Cependant un nuage d’amère tristesse chargeait son front.

Moins accoutumé que ses deux sauvages compagnons à des scènes sanglantes, il approuvait, bien qu’en gémissant, leur inexorable logique.

Pendant ce temps, Cuchillo avait repris toute son audace ; les choses tournaient au mieux pour lui.

Il jeta sur le cadavre de celui qui ne pouvait plus parler un regard de haine satisfaite et murmura à demi-voix :

« À quoi tient la destinée humaine ? Il y a vingt ans, ma vie n’a dépendu que de l’absence d’un arbre. »

Puis s’adressant à Fabian :

« Il est donc constaté que je vous ai rendu un grand service. Ah ! don Tiburcio, il faut vous résoudre à rester mon obligé ; mais tenez, je pense généreusement à vous fournir les moyens de vous acquitter. Il y a là des richesses immenses, et il ne s’agit pour cela que de vous rappeler votre parole donnée à celui qui, pour vous, n’a pas craint de se mettre pour la première fois, j’ose le dire, en querelle ouverte avec sa conscience. »

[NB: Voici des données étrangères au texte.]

(** The loop of [loader] over the program headers: the size reached, unless a
    header is refused. *)
Fixpoint load_segments (n : nat) (p fd i sz : Z) : F (option Z) :=
  match n with
  | O => kret (Some sz)
  | Datatypes.S n =>
      h <- pmem (fun m => read_proghdr m (fr_phdr lf + SIZEOF_PROGHDR * i)) ;;
      if negb (p_type h =? PT_LOAD) then load_segments n p fd (i + 1) sz else
      if p_memsz h <? p_filesz h then kret None else
      if u64 (p_vaddr h + p_memsz h) <? p_vaddr h then kret None else
      if negb (Z.land (p_vaddr h) PGMASK =? 0) then kret None else
      pt <- kern (getp pagetable p) ;;
      sz <- loadseg pt fd (s64 (p_off h)) (p_vaddr h) (p_filesz h) (p_memsz h) (_flag2perm (s32 (p_flags h))) sz ;;
      if sz =? 0 then kret None else load_segments n p fd (i + 1) sz
  end.
Definition loader (file : addr) : F bool :=
  p <- kern cur_proc ;;
  n <- pmem_res (fun m => strlen fuel m file) ;;
  pmem_set (fun m => st8 (fst (strncpy m (fr_path lf) file n)) (fr_path lf + n) 0) ;;
  fd <- fs_open p (fr_path lf) 0 ;;
  if fd <? 0 then kret false else
  r <- fs_read p fd (fr_ehdr lf) SIZEOF_ELFHDR ;;
  kassert (u64 r =? SIZEOF_ELFHDR) ;;
  e <- pmem (fun m => read_elfhdr m (fr_ehdr lf)) ;;
  kassert (e_magic e =? ELF_MAGIC) ;;
  kassert (e_machine e =? EM_RISCV) ;;
  fs_seek p fd (s64 (e_phoff e)) SEEK_SET ;;
  bytes_read <- fs_read p fd (fr_phdr lf) (SIZEOF_PROGHDR * e_phnum e) ;;
  kassert (u64 bytes_read =? SIZEOF_PROGHDR * e_phnum e) ;;
  sz <- load_segments (Z.to_nat (e_phnum e)) p fd 0 0 ;;
  success <- (match sz with
    | None => kret false
    | Some sz =>
        kern (setp (set_heap_start (PGROUNDUP sz)) p) ;;
        kern (setp (set_heap_end (PGROUNDUP sz)) p) ;;
        pt <- kern (getp pagetable p) ;;
        tf <- kern (getp trapframe p) ;;
        b <- kern (setup_stack kend pt (tf + tf_off tf_sp)) ;;
        if negb b then kret false else
        kern (tf_set epc (e_entry e) p) ;; kret true
    end) ;;
  fs_close p fd ;;
  kret success.
(** The page of the stack, [x], mapped by [mappages]. *)
Lemma proc_space_stack root sz F s free x s' free' : proc_space root sz F None s (x :: free) -> page x -> vm_ok kend s' root free' ->
  tables (pm_mem s') root ++ free' ≡ₚ tables (pm_mem s) root ++ free ->
  (forall va, 0 <= va < 2 * MAXVA -> pte_of (pm_mem s') root va = map_range stack_va x 1 stack_flags (pte_of (pm_mem s) root) va) ->
  proc_space root sz F (Some x) s' free'.
Proof.
  clear kend_pos Htramp Htf.
  intros [[H1 [H2 HP] H3 H4 H5 H6] [N P] U] Hx O PM M. destruct stack_lim as [SL SA].
  assert (E : tables (pm_mem s') root ++ (F ++ [x]) ++ free' ≡ₚ tables (pm_mem s) root ++ F ++ x :: free).
  { transitivity ((F ++ [x]) ++ tables (pm_mem s') root ++ free'); [solve_Permutation|]. rewrite PM. solve_Permutation. }
  assert (ND : NoDup (tables (pm_mem s') root ++ (F ++ [x]) ++ free')) by by rewrite E.
  split; [split|split; [exact ND|apply Forall_app; split; [done|by constructor]]|].
  - exact O.
  - split; [|done]. revert ND. rewrite <- app_assoc. intros ND. rewrite !NoDup_app in *. set_solver.
  - exact H3.
  - exact H4.
  - intros i y Hi. assert (Hlt := lookup_lt_Some _ _ _ Hi). assert (HR := roundup_lim stack_va SL SA sz H3).
    rewrite M, map_range_out by (unfold PGSIZE in *; lia). by apply H5.
  - intros va Hva. assert (HR := roundup_lim stack_va SL SA sz H3). rewrite M, map_range_out by lia. by apply H6.
  - intros va Hva. rewrite M by lia. cbn. unfold map_range. destruct (_ && _); [done|]. by apply U.
Qed.
End Proc.
(** The state in which the handler runs: traps go to the kernel, interrupts are
    on, and the saved pc is past the [ecall]. *)
Definition entered_ps (x : psys) (pc : Z) (r : proc) : psys :=
  let a := trapframe r + tf_off epc in
  put_lk (on_cpu (set_sie true) (ps_lk x)) (with_mem (st64 (st64 (pm_mem (ps_pm x)) a pc) a (u64 (pc + 4))) x).
Definition entered (b : S) (r : proc) : S :=
  lput (entered_ps (psof b) (sepc (csrof b)) r) (lput (set_stvec (at_kernelvec tf) (csrof b)) b).

(** The hart goes to user mode at [pc], in the address space of [r], with the
    registers of the trap frame in the memory [m] and [a0 = x]; the next trap
    will find the kernel. *)
Record resumes (m : mem) (r : proc) (pc x : Z) (b : S) : Prop := {
  re_mode : Z.land (sstatus (csrof b)) SSTATUS_SPP = 0 /\ Z.land (sstatus (csrof b)) SSTATUS_SPIE <> 0 /\ sie (hcpu (ps_lk (psof b))) = false;
  re_pc : sepc (csrof b) = pc;
  re_vec : stvec (csrof b) = u64 (TRAMPOLINE + (at_uservec tf - at_trampoline tf));
  re_a0 : tf_at (pm_mem (ps_pm (psof b))) r tf_a0 = u64 x;
  re_regs : forall k, k ∉ [tf_a0; kernel_satp; kernel_sp; kernel_trap; kernel_hartid] -> tf_at (pm_mem (ps_pm (psof b))) r k = tf_at m r k;
  re_kernel : tf_at (pm_mem (ps_pm (psof b))) r kernel_sp = u64 (kstack r + PGSIZE) /\
    tf_at (pm_mem (ps_pm (psof b))) r kernel_trap = u64 (at_usertrap tf) /\
    tf_at (pm_mem (ps_pm (psof b))) r kernel_satp = u64 (satp (csrof b)) /\
    tf_at (pm_mem (ps_pm (psof b))) r kernel_hartid = u64 (hartid (ps_lk (psof b)))
}.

Et Cuchillo, qui, malgré la promesse de Fabian de lui abandonner l’or objet de sa convoitise, savait que promettre et tenir sont deux, attendit plein d’anxiété la réponse de Fabian.

« Ah ! c’est vrai ! le prix du sang vous est dû, » dit-il au bandit.

Cuchillo affecta une attitude indignée.

« Eh bien ! celui-là vous sera magnifiquement payé, reprit le jeune homme d’un air de mépris. Mais il ne sera pas dit que j’aurai partagé avec vous ; l’or de ce placer est pour vous.

– Tout ? s’écria Cuchillo, qui n’en pouvait croire ses oreilles.